Látigo y cascabel
Por mucho que cierre los ojos no logro imaginar cómo se habrá desarrollado aquel 20 de octubre de 1868, diez días después de iniciada la Revolución. Algunos documentos, imágenes y obras audiovisuales ubican al abogado Pedro (Perucho) Figueredo cruzando una pierna sobre la montura de su caballo, mientras escribía sobre un papel la letra de La Bayamesa, justo la jornada en que las tropas mambisas al mando de Carlos Manuel de Céspedes liberaron la ciudad de Bayamo. Sin embargo, no puedo precisar la manera en que las fuerzas insurrectas y la multitud jubilosa se las agenciaron entonces para entonar, por vez primera, la marcha que luego devendría nuestro Himno Nacional.
Imagino que debe haber sido un bullicio incontrolable. No debe haber sido de otra manera cuando los que estaban reunidos en la plaza, eufóricos por el triunfo, desconocían la letra de la que sería nuestra Marsellesa, genuina expresión de rebeldía infinita, de amor hondo por la Patria. Perucho, lápiz en mano, escribía, mientras el texto pasaba de mano en mano. No obstante, debió de haber sonado linda, enérgica, impresionante, nuestra marcha de guerra y de victoria, orquestada por el músico Manuel Muñoz Cedeño, que llamaba al combate y exaltaba, como ninguna, el sentimiento patrio.
Desde entonces, y 139 años después, el Himno Nacional ha estado en los momentos más importantes de nuestra nación, que es decir los momentos más significativos de nuestras vidas. Por ello, no solo se convirtió, junto a la bandera de la estrella solitaria y el escudo de la palma real, en uno de los tres símbolos nacionales, sino también que a partir de lo estipulado en el Decreto No. 74 del Comité Ejecutivo del Consejo de Ministros, del 22 de agosto de 1980, la fecha de su creación fue adoptada para celebrar el Día de la Cultura Cubana. Y las razones sobran.

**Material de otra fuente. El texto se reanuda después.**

(* ===== verification/Filters.v ===== *)
(** * The two evaluators of WHERE in the executor (src/src/engine/executor.rs,
    src/src/exec/vectorized.rs)

    The executor hands a parsed WHERE clause to the vectorised evaluator by printing it
    back as an expression over columns named by their numbers; this file compares that
    with the evaluation row by row. *)

From Stdlib Require Import ZArith Lia Ascii String.
From stdpp Require Import prelude list numbers gmap.
From S2P Require Import Prelude Nulls Catalog Result Sorting Lexer StringColumn Bitmap Parser Window Vectorized Parallel ScanKernels Dispatch Where.
From S2P Require Import HashJoin Joins ExprEval Executor.
Local Open Scope Z_scope.

Module FiltersM.
Import LexerM ParserM CatalogM VectorizedM DispatchM WhereM HashJoinM JoinsM ExecutorM.

(** ** Numbers as column names *)
Lemma fmt_u64_digits n : in_u 64 n → Forall (λ c, is_digit c = true) (fmt_u64 n) ∧ digits_value (fmt_u64 n) = n ∧ fmt_u64 n ≠ [].
Proof. intros Hn. apply dec_digits; [|lia]. unfold in_u in Hn. split; [lia|]. change (10 ^ Z.of_nat 20) with 100000000000000000000. lia. Qed.

Lemma parse_u64_fmt n : in_u 64 n → parse_u64 (fmt_u64 n) = Some n.
Proof.
  intros Hn. destruct (fmt_u64_digits n Hn) as (H1 & H2 & H3). unfold parse_u64.
  assert ((match fmt_u64 n with c :: s' => if Z.eqb c 43 then s' else fmt_u64 n | [] => [] end) = fmt_u64 n) as ->.
  { destruct (fmt_u64 n) as [|c s]; [done|]. apply Forall_cons_1 in H1 as [Hc _]. by destruct (Z.eqb_spec c 43) as [->|]. }
  unfold parse_digits. rewrite bool_decide_false by done. assert (existsb (λ c, negb (is_digit c)) (fmt_u64 n) = false) as ->.
  { clear - H1. induction H1 as [|c l Hc Hl IH]; [done|]. simpl. by rewrite Hc, IH. }
  cbn [orb mbind option_bind]. rewrite H2, (proj2 (Z.ltb_lt _ _)) by (unfold in_u in Hn; lia). done.
Qed.

Lemma after_dot_digits s : Forall (λ c, is_digit c = true) s → after_dot s = None.
Proof. induction 1 as [|c s Hc Hs IH]; [done|]. simpl. by destruct (Z.eqb_spec c 46) as [->|]. Qed.

Lemma position_None {A} (p : A → bool) l : (∀ x, x ∈ l → p x = false) → VectorizedM.position p l = None.
Proof. induction l as [|x l IH]; intros H; [done|]. simpl. rewrite (H x) by set_solver. rewrite IH by set_solver. done. Qed.

Lemma resolve_index i names : in_u 64 (Z.of_nat i) → fmt_u64 (Z.of_nat i) ∉ names → resolve_name (fmt_u64 (Z.of_nat i)) names = Some i.
Proof.
  intros Hi Hn. unfold resolve_name. rewrite position_None.
  - destruct (fmt_u64_digits _ Hi) as (H1 & _). rewrite (after_dot_digits _ H1). cbn [mbind option_bind].
    rewrite (parse_u64_fmt _ Hi). cbn. by rewrite Nat2Z.id.
  - intros x Hx. unfold text_eqb. rewrite bool_decide_false; [done|]. by intros ->.
Qed.

Lemma signed_unsigned v : in_u 64 v → wrap_u 64 (as_signed 64 v) = v.
Proof.
  unfold in_u, as_signed, wrap_u. intros H. rewrite (Z.mod_small v) by lia. destruct (Z.ltb_spec v (2 ^ (64 - 1))).
  - apply Z.mod_small. lia.
  - rewrite <- (Z.mod_small v (2 ^ 64)) at 2 by lia. rewrite <- (Z_mod_plus_full (v - 2 ^ 64) 1 (2 ^ 64)). f_equal. lia.
Qed.

Section filters.
Context (uni_upper : Z → list Z) (xxh3_64 : list Z → Z) (float_bits : text → Z).
Abbreviation Table := (CatalogM.Table StringColumnM.StringSearchColumn ExprEvalM.TableSchema).
Implicit Types t : Table.

(** A parsed clause over the columns of [t], with the operators the parser accepts. *)
Fixpoint clause_ok t (w : WhereClause) : Prop :=
  match w with
  | WNone => False
  | WSingle f => (col_idx f < length (columns t))%nat ∧ is_comparison (op f) = true ∧ in_u 64 (value f) ∧ fmt_u64 (Z.of_nat (col_idx f)) ∉ column_names t
  | WAnd a b | WOr a b => clause_ok t a ∧ clause_ok t b
  end.
Definition where_ok t (w : WhereClause) : Prop := w = WNone ∨ clause_ok t w.

(** The meaning of a clause at a row. *)
Fixpoint clause_at t (w : WhereClause) (i : nat) : bool :=
  match w with
  | WNone => true
  | WSingle f => cell_matches (op f) (default 0 (col ← columns t !! col_idx f; col !! i)) (value f)
  | WAnd a b => clause_at t a i && clause_at t b i
  | WOr a b => clause_at t a i || clause_at t b i
  end.
Definition clause_rows t (w : WhereClause) : list nat := filter (λ i, clause_at t w i = true) (seq 0 (row_count t)).

(** *** Row by row *)
Lemma row_matches_spec t w i : clause_ok t w → row_matches w (row_at t i) = Ok (clause_at t w i).
Proof.
  induction w as [|f|a IHa b IHb|a IHa b IHb]; [done|..]; cbn [row_matches clause_at].
  - intros (H & _). destruct (lookup_lt_is_Some_2 _ _ H) as [col Hc]. rewrite (row_at_lookup _ _ _ _ Hc), Hc. done.
  - intros [Ha Hb]. rewrite IHa by done. cbn [mbind result_bind]. destruct (clause_at t a i); [by apply IHb|done].
  - intros [Ha Hb]. rewrite IHa by done. cbn [mbind result_bind]. destruct (clause_at t a i); [done|by apply IHb].
Qed.

Lemma matching_rows_spec t w rows : full t → clause_ok t w → Forall (λ i, (i < row_count t)%nat) rows →
  matching_rows w t rows = Ok (filter (λ i, clause_at t w i = true) rows).
Proof.
  intros Ht Hw. induction 1 as [|i rows Hi H IH]; [done|]. cbn [matching_rows]. rewrite (cells_of_spec t i Ht Hi). cbn [mbind result_bind].
  rewrite row_matches_spec by done. cbn [mbind result_bind]. rewrite IH. cbn [mbind result_bind]. rewrite filter_cons.
  by destruct (clause_at t w i).
Qed.

Lemma filter_old_spec t w : full t → where_ok t w → filter_indices_old w t = Ok (clause_rows t w).
Proof.
  intros Ht [->|Hw]; [unfold clause_rows; cbn; by rewrite filter_all|].
  unfold filter_indices_old. destruct w; [done|..]; (apply matching_rows_spec; [done|done|]); apply list.Forall_forall; intros i Hi%elem_of_seq; lia.
Qed.

(** *** As a mask *)
Lemma compare_into_spec f col mask : is_comparison (op f) = true → length col = length mask →
  compare_into (op f) col (value f) mask = Some ((λ c, cell_matches (op f) c (value f)) <$> col).
Proof.
  intros Ho Hl.
  assert (∀ p, filter_into p col mask = Some (p <$> col)) as Hf.
  { intros p. unfold filter_into. rewrite bool_decide_true by lia. by rewrite Hl, drop_all, app_nil_r. }
  unfold is_comparison in Ho. apply bool_decide_eq_true in Ho. rewrite !elem_of_cons, elem_of_nil in Ho.
  unfold compare_into, filter_eq, filter_ne, filter_lt, filter_gt, filter_le, filter_ge. rewrite !Hf.
  destruct Ho as [->|[->|[->|[->|[->|[->|[]]]]]]]; reflexivity.
Qed.

Lemma mask_of_rows t c col (f : Z → bool) : length col = row_count t → columns t !! c = Some col →
  f <$> col = (λ i, f (default 0 (col ← columns t !! c; col !! i))) <$> seq 0 (row_count t).
Proof.
  intros Hl Hc. apply list_eq. intros i. rewrite !list_lookup_fmap, Hc. destruct (col !! i) as [x|] eqn:E.
  - rewrite lookup_seq_lt by (rewrite <- Hl; by eapply lookup_lt_Some). cbn. by rewrite E.
  - rewrite lookup_seq_ge by (rewrite <- Hl; by apply lookup_ge_None_1). done.
Qed.

Abbreviation eval t := (eval_where uni_upper xxh3_64 float_bits (columns t) (column_names t) (row_count t)).

Lemma zip_into_spec (g : bool → bool → bool) {A} (f1 f2 : A → bool) (rows : list A) (out : list bool) : length out = length rows →
  zip_into g (f1 <$> rows) (f2 <$> rows) out = Some ((λ i, g (f1 i) (f2 i)) <$> rows).
Proof.
  intros Hl. unfold zip_into. rewrite !length_fmap, !bool_decide_true by lia. cbn [andb]. rewrite <- Hl, drop_all, app_nil_r. f_equal.
  clear. induction rows as [|i rows IH]; [done|]. rewrite !fmap_cons. cbn [zip_with]. by rewrite IH.
Qed.

Lemma eval_clause t w mask : full t → Z.of_nat (length (columns t)) < 2 ^ 64 → clause_ok t w → length mask = row_count t →
  eval t (where_clause_to_expr w) mask = Some (clause_at t w <$> seq 0 (row_count t)).
Proof.
  intros Ht Hc. revert mask. induction w as [|f|a IHa b IHb|a IHa b IHb]; [done|..]; cbn [where_clause_to_expr]; intros mask Hw Hm.
  - destruct Hw as (Hi & Ho & Hv & Hn). destruct (lookup_lt_is_Some_2 _ _ Hi) as [col Hcol].
    pose proof (Forall_lookup_1 _ _ _ _ Ht Hcol) as Hl. simpl in Hl. cbn [filter_to_expr eval_where].
    assert (upper uni_upper (op f) = op f ∧ text_eqb (op f) (K "AND") = false ∧ text_eqb (op f) (K "OR") = false) as (-> & -> & ->).
    { unfold is_comparison in Ho. apply bool_decide_eq_true in Ho. rewrite !elem_of_cons, elem_of_nil in Ho.
      destruct Ho as [->|[->|[->|[->|[->|[->|[]]]]]]]; by split_and!. }
    cbn [extract_col_and_value_batch]. rewrite resolve_index; [|unfold in_u; lia|done]. cbn [value_to_u64].
    rewrite signed_unsigned, Hcol by done. cbn [mbind option_bind]. rewrite compare_into_spec by (done || lia). f_equal. cbn [clause_at].
    by apply (mask_of_rows t (col_idx f) col (λ c, cell_matches (op f) c (value f))).
  - destruct Hw as [Ha Hb].
    change (eval t (Binary ?x (K "AND") ?y) mask) with
      (l ← eval t x mask; r ← eval t y (replicate (row_count t) true); and_mask l r l).
    rewrite IHa by done. cbn [mbind option_bind]. rewrite IHb by (by rewrite ?length_replicate). cbn [mbind option_bind].
    apply zip_into_spec. by rewrite length_fmap.
  - destruct Hw as [Ha Hb].
    change (eval t (Binary ?x (K "OR") ?y) mask) with
      (l ← eval t x (replicate (row_count t) true); r ← eval t y (replicate (row_count t) true); or_mask l r mask).
    rewrite IHa by (by rewrite ?length_replicate). cbn [mbind option_bind]. rewrite IHb by (by rewrite ?length_replicate). cbn [mbind option_bind].
    apply zip_into_spec. by rewrite length_seq.
Qed.

(** WHERE in the executor.  The vectorised evaluation of a parsed WHERE clause, which
    goes through an expression over columns named by their numbers, returns without a
    fault the same rows as the evaluation row by row: those at which the clause holds, in
    order.  The numbers must not be names of columns. *)
Theorem filter_indices_equiv t w : full t → Z.of_nat (length (columns t)) < 2 ^ 64 → where_ok t w →
  filter_indices uni_upper xxh3_64 float_bits w t = Ok (clause_rows t w) ∧ filter_indices_old w t = Ok (clause_rows t w).
Proof.
  intros Ht Hc Hw. split; [|by apply filter_old_spec]. unfold filter_indices, filter_indices_batch. destruct Hw as [->|Hw].
  { unfold clause_rows. cbn. by rewrite filter_all. }
  assert (or_panic (filter_rows uni_upper xxh3_64 float_bits (columns t) (column_names t) (row_count t) (where_clause_to_expr w)) = Ok (clause_rows t w)) as H;
    [|by destruct w].
  unfold filter_rows. rewrite eval_clause by (done || by rewrite length_replicate). cbn [mbind option_bind]. unfold mask_rows.
  rewrite bool_decide_true by (by rewrite length_fmap, length_seq). cbn [or_panic]. f_equal. unfold clause_rows.
  apply filter_ext_elem. intros i Hi%elem_of_seq. rewrite list_lookup_fmap, lookup_seq_lt by lia. cbn. split; [by intros [= ->]|by intros ->].
Qed.
End filters.

Lemma filter_indices_equiv_witness :
  let t : CatalogM.Table StringColumnM.StringSearchColumn ExprEvalM.TableSchema :=
    mkTable (K "t") [[3; 5; 9]; [7; 0; 2]] [K "a"; K "b"] 3 [] [] None in
  let w := WOr (WSingle (mkFilter 0 (K ">=") 6)) (WSingle (mkFilter 1 (K "=") 7)) in
  filter_indices (λ c, [c]) (λ _, 0) (λ _, 0) w t = Ok [0%nat; 2%nat] ∧ filter_indices_old w t = Ok [0%nat; 2%nat].
Proof.
  intros t w. destruct (filter_indices_equiv (λ c, [c]) (λ _, 0) (λ _, 0) t w) as [H1 H2].
  - by repeat constructor.
  - done.
  - right. repeat split; try done; try (simpl; lia); apply (bool_decide_unpack _); done.
  - rewrite H1, H2. split; vm_compute; reflexivity.
Defined.

(** A column whose name is a number is taken for the column with that number. *)
Example numeric_name_misread :
  let t : CatalogM.Table StringColumnM.StringSearchColumn ExprEvalM.TableSchema := mkTable (K "t") [[3]; [7]] [K "1"; K "0"] 1 [] [] None in
  let w := WSingle (mkFilter 0 (K "=") 3) in
  filter_indices (λ c, [c]) (λ _, 0) (λ _, 0) w t = Ok [] ∧ filter_indices_old w t = Ok [0%nat].
Proof. split; vm_compute; reflexivity. Qed.
End FiltersM.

Seguramente peco de chovinista, pero soy incapaz de recordar otra composición musical de este tipo, que sea tan hermosa, tan inspiradora, que logre sacar a flor de piel los sentimientos más puros del ser humano. ¿Quién no se ha emocionado viendo a nuestros atletas lucir junto a su medalla la bandera, mientras los altavoces reproducen las inconfundibles notas? El Himno Nacional siempre ha estado a nuestro lado. Lo mismo en la histórica batalla por el retorno del niño Elián, al comienzo de un acto solemne, que en las mañanas, cuando los pioneros se alistan para entrar a las aulas.
«Se nos enseñó a querer y defender la hermosa bandera de la estrella solitaria y a cantar todas las tardes un himno cuyos versos dicen que vivir en cadenas es vivir en afrenta y oprobio sumidos, y que morir por la patria es vivir. Todo eso aprendimos y no lo olvidaremos...», aseguraba Fidel en su alegato La Historia me Absolverá, y la práctica no ha cambiado. Sin embargo, hay algo que sí ha cambiado en algunos en los últimos años.
Si bien los pequeños cantan , espontáneos y a todo pulmón el Himno Nacional —algo que debemos seguir fomentando—, hay adultos que o bien lo susurran como si estuvieran en la clandestinidad, o se esconden detrás de mímicas, y a veces, ni siquiera conocen lo que dice la encendida octava.
Hay cosas tan sagradas para una nación que descuidarlas nos pueden costar la vida. Cantar el Himno Nacional, sabérselo al dedillo, interpretar su contenido, evocarlo con el orgullo de ser cubanos es reafirmar nuestra identidad, es expresar nuestra vocación de libertad.